Task directions:
An exact copy of the lines from the one containing "e => Raise e" to the end of the records below is required, and nothing else.

Stored data:

===

(** [isinstance(v, int)] *)
Definition int_claim (v : value) : option Z := match v with VInt z => Some z | VBool b => Some (if b then 1 else 0) | _ => None end.
Definition is_subject (v : value) : bool := match v with VStr s => negb (String.eqb (strip s) "") | _ => false end.
Definition invalid_identity {A} : result A := http_error 403 "Invalid OAuth identity token".
Definition _safe_oidc_url (url : string) : result bool :=
  parsed ← urlsplit url;
  Ok (String.eqb (url_scheme parsed) "https"
      || String.eqb (url_scheme parsed) "http" && existsb (String.eqb (url_hostname parsed)) ["127.0.0.1"; "localhost"; "::1"]).
Definition _provider_uses_oidc (provider_config : PassportProviderConfig) : bool :=
  existsb (λ s, String.eqb (lower s) "openid") (pp_scopes provider_config) && negb (String.eqb (pp_issuer provider_config) "")
  && negb (String.eqb (discovery_url provider_config) "" && String.eqb (jwks_url provider_config) "").
Definition _validate_oidc_nonce (claims : dict) (provider_config : option PassportProviderConfig) (nonce : string) : result unit :=
  match provider_config with
  | Some c =>
      if negb (_provider_uses_oidc c) then Ok tt else
      if String.eqb nonce "" || negb (is_text nonce (vget "nonce" claims)) then invalid_identity else Ok tt
  | None => Ok tt
  end.
Definition _jwt_payload (token : string) : result (option dict) :=
  match split_on "."%char token with
  | [_; part; _] =>
      match (b ← urlsafe_b64decode (part +:+ list_str (replicate (Z.to_nat ((- str_len part) mod 4)) "="%char)); json_loads_bytes b) with
      | Ok (VDict payload) => Ok (Some payload)
      | Ok _ | Raise (ValueError _) => Ok None
      | Raise e => Raise e
      end
  | _ => Ok None
  end.
(** [_Sentinel] and its like: what a test may put in place of the exchange. *)
Definition exchange_override : Type := option (string → string → result value).

Section claims.
Context `{HashLib} `{Environ} `{JwtLib} `{WebClient}.
Variable now : instant.
Variable config : HubConfig.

===

Answer to this task:
      | Raise e => Raise e
      end
  | _ => Ok None
  end.
(** [_Sentinel] and its like: what a test may put in place of the exchange. *)
Definition exchange_override : Type := option (string → string → result value).

Section claims.
Context `{HashLib} `{Environ} `{JwtLib} `{WebClient}.
Variable now : instant.
Variable config : HubConfig.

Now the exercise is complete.